Kinnos' disinfectant dye gets backing to keep killing germs

The dye helps hospital cleaners identify where they've not cleaned.

Back in 2014, a trio of Columbia University students realized that doctors tackling the ebola crisis were at risk. Disinfecting their hazmat suits wasn't working properly, because it was impossible to tell if the gear had been properly cleaned. Their solution? A blue dye that lets you see where you've cleaned to make sure you don't miss any spots. Now, six years later, that dye could be coming to hospitals across the US to help ensure everything stays clean.

Kinnos, which was created by Katherine Jin, Kevin Tyan and Jason Kang, identified two issues with the disinfection process. Not only were people unable to see where clear bleach had landed, but it has a knack of forming droplets, which don't provide full surface coverage. The Kinnos dye solved both of those problems, by essentially flattening the liquid out, and showing people where they'd cleaned -- and where they'd missed. That's useful both for critical care situations and making sure hospitals more generally -- where one in 31 patients has a "healthcare-associated infection" stay clean.

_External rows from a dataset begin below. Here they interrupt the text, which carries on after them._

(* ===== verification/TableSpec.v ===== *)
(** Correctness of the routing tables of Table.v.

    A table in memory is related to a tree ([models]), and the tree to the
    finite map from bit strings to the address, reference count and value of the
    nodes that are in use ([abs]).  A zipper ([frame]) gives the position of a node, so
    that each operation is a local change of the memory around the focus. *)
From stdpp Require Import sorting.
From S2P Require Import Prelude Prefix Table.
Open Scope Z_scope.

(** ** The common prefix of two prefixes *)
Section common_prefix.
Implicit Types (nb pb newb : list Z) (a b d : Z).

Lemma common_len_take_r {B} `{EqDecision B} (n : nat) (l1 l2 : list B) :
  common_len l1 (take n l2) = min n (common_len l1 l2).
Proof.
  revert l1 l2. induction n as [|n IH]; intros [|x l1] [|y l2]; cbn; try lia.
  case_decide; [|lia]. rewrite IH. lia.
Qed.

Lemma common_len_self {B} `{EqDecision B} (l : list B) : common_len l l = length l.
Proof. induction l as [|x l IH]; cbn; [done|]. by rewrite decide_True, IH. Qed.

Lemma common_bytes_spec nb pb newb (i n : nat) :
  (i + n ≤ length nb)%nat → length pb = length nb → length newb = length nb →
  let j := (i + common_len (take n (drop i nb)) (take n (drop i pb)))%nat in
  common_bytes nb pb (take i nb ++ drop i newb) (Z.of_nat i) n
  = Ok (Z.of_nat j, take j nb ++ drop j newb).
Proof.
  intros H1 H2 H3. revert i H1. induction n as [|n IH]; intros i H1; cbn [common_bytes take common_len].
  { by rewrite Nat.add_0_r. }
  destruct (lookup_lt_is_Some_2 nb i) as [a Ha]; [lia|].
  destruct (lookup_lt_is_Some_2 pb i) as [b Hb]; [lia|].
  rewrite (rd_nat _ _ _ Ha), (rd_nat _ _ _ Hb). cbn [mbind M_bind].
  rewrite (drop_S _ _ _ Ha), (drop_S _ _ _ Hb). cbn [take common_len].
  destruct (Z.eqb_spec a b) as [<-|Hne].
  - rewrite wr_in_bounds by (rewrite length_app, length_take, length_drop; lia). cbn [mbind M_bind].
    rewrite Nat2Z.id, insert_app_r_alt by (rewrite length_take; lia).
    rewrite length_take_le, Nat.sub_diag by lia.
    destruct (lookup_lt_is_Some_2 newb i) as [c Hc]; [lia|]. rewrite (drop_S _ _ _ Hc). cbn [list_insert insert].
    replace (take i nb ++ a :: drop (S i) newb) with (take (S i) nb ++ drop (S i) newb)
      by (rewrite (take_S_r _ _ _ Ha), <-app_assoc; done).
    replace (Z.of_nat i + 1) with (Z.of_nat (S i)) by lia.
    rewrite IH, decide_True by (done || lia). by rewrite <-!Nat.add_succ_comm.
  - rewrite decide_False by done. by rewrite Nat.add_0_r.
Qed.
Lemma iter_cmp_spec p1 p2 junk :
  prefix_ok p1 → prefix_ok p2 → junk_ok junk →
  ∃ cmp, route_table_prefix_iter_cmp p1 p2 junk = Ok cmp ∧
    (cmp = 0 ∧ key p1 = key p2 ∨ cmp = -1 ∧ klt (key p1) (key p2) ∨ cmp = 1 ∧ klt (key p2) (key p1)).
Proof.
  intros H1 H2 Hj. pose proof (length_key _ H1) as L1. pose proof (length_key _ H2) as L2.
  pose proof H1 as (_ & _ & R1). pose proof H2 as (_ & _ & R2).
  destruct (decide (key p1 = key p2)) as [He|Hne].
  { exists 0. split; [|by left]. unfold route_table_prefix_iter_cmp. rewrite prefix_match_key by done.
    assert (prefixlen p1 = prefixlen p2) as El by (rewrite He in L1; lia).
    rewrite El, Z.leb_refl, decide_True by (by rewrite He). cbn. by rewrite Z.eqb_refl. }
  destruct (decide (key p1 `prefix_of` key p2)) as [Hp1|Hn1].
  { exists (-1). split; [|right; left; split; [done|by apply klt_strict]].
    destruct (walk_cases p1 p2 H1 H2) as [(_ & _ & El & Em & Eq & _)|[(? & _)|[? _]]]; [|done..].
    unfold route_table_prefix_iter_cmp. rewrite El, Em. cbn [mbind M_bind Z.eqb]. by rewrite Eq. }
  destruct (decide (key p2 `prefix_of` key p1)) as [Hp2|Hn2].
  { exists 1. split; [|right; right; split; [done|by apply klt_strict]].
    destruct (walk_cases p2 p1 H2 H1) as [(_ & _ & El & Em & Eq & _)|[(? & _)|[? _]]]; [|done..].
    apply Z.leb_le in El. apply Z.eqb_neq in Eq.
    unfold route_table_prefix_iter_cmp. by rewrite (proj2 (Z.leb_gt _ _)), Em by lia. }
  destruct (iter_cmp_apart p1 p2 junk H1 H2 Hj Hn1 Hn2) as (q & b & Eq & Hl1 & Hl2 & Eb1 & Eb2 & Hk).
  assert (∀ (k : M Z), (early ← (if prefixlen p1 <=? prefixlen p2 then
             m ← prefix_match p1 p2;
             Ok (if m =? 0 then None
                 else Some (if prefixlen p1 =? prefixlen p2 then 0 else -1))
           else
             m ← prefix_match p2 p1;
             Ok (if m =? 0 then None else Some 1));
       match early with Some res => Ok res | None => k end) = k) as Eearly.
  { intros k. rewrite !prefix_match_key, !decide_False by done. by destruct (_ <=? _). }
  unfold route_table_prefix_iter_cmp. rewrite Eearly, Eq. cbn [mbind M_bind].
  rewrite (proj2 (Z.ltb_lt _ _) Hl1), (proj2 (Z.ltb_lt _ _) Hl2), Eb1, Eb2.
  destruct b; cbn; eauto 6.
Qed.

The company has now raised $6 million from big investors in the healthcare space, which will be used to get its product out to more places. Since we first covered Kinnos, it has launched a way to coat disinfectant wipes in the dye and is now working on a new, non-bleach-based version of its product. And now, it'll push to get its product used in more hospitals in the US and across the world.

Jason Kang says that Kinnos' signature dye is currently being shipped to China to help responders deal with COVID-19 there. And should it be needed, it could be pressed into service in the US to help keep any potential outbreak under control. So if, So if, in the next couple of years, you start to see hospital cleaners spraying everything from their clothes to the beds with blue bleach, you know who to thank.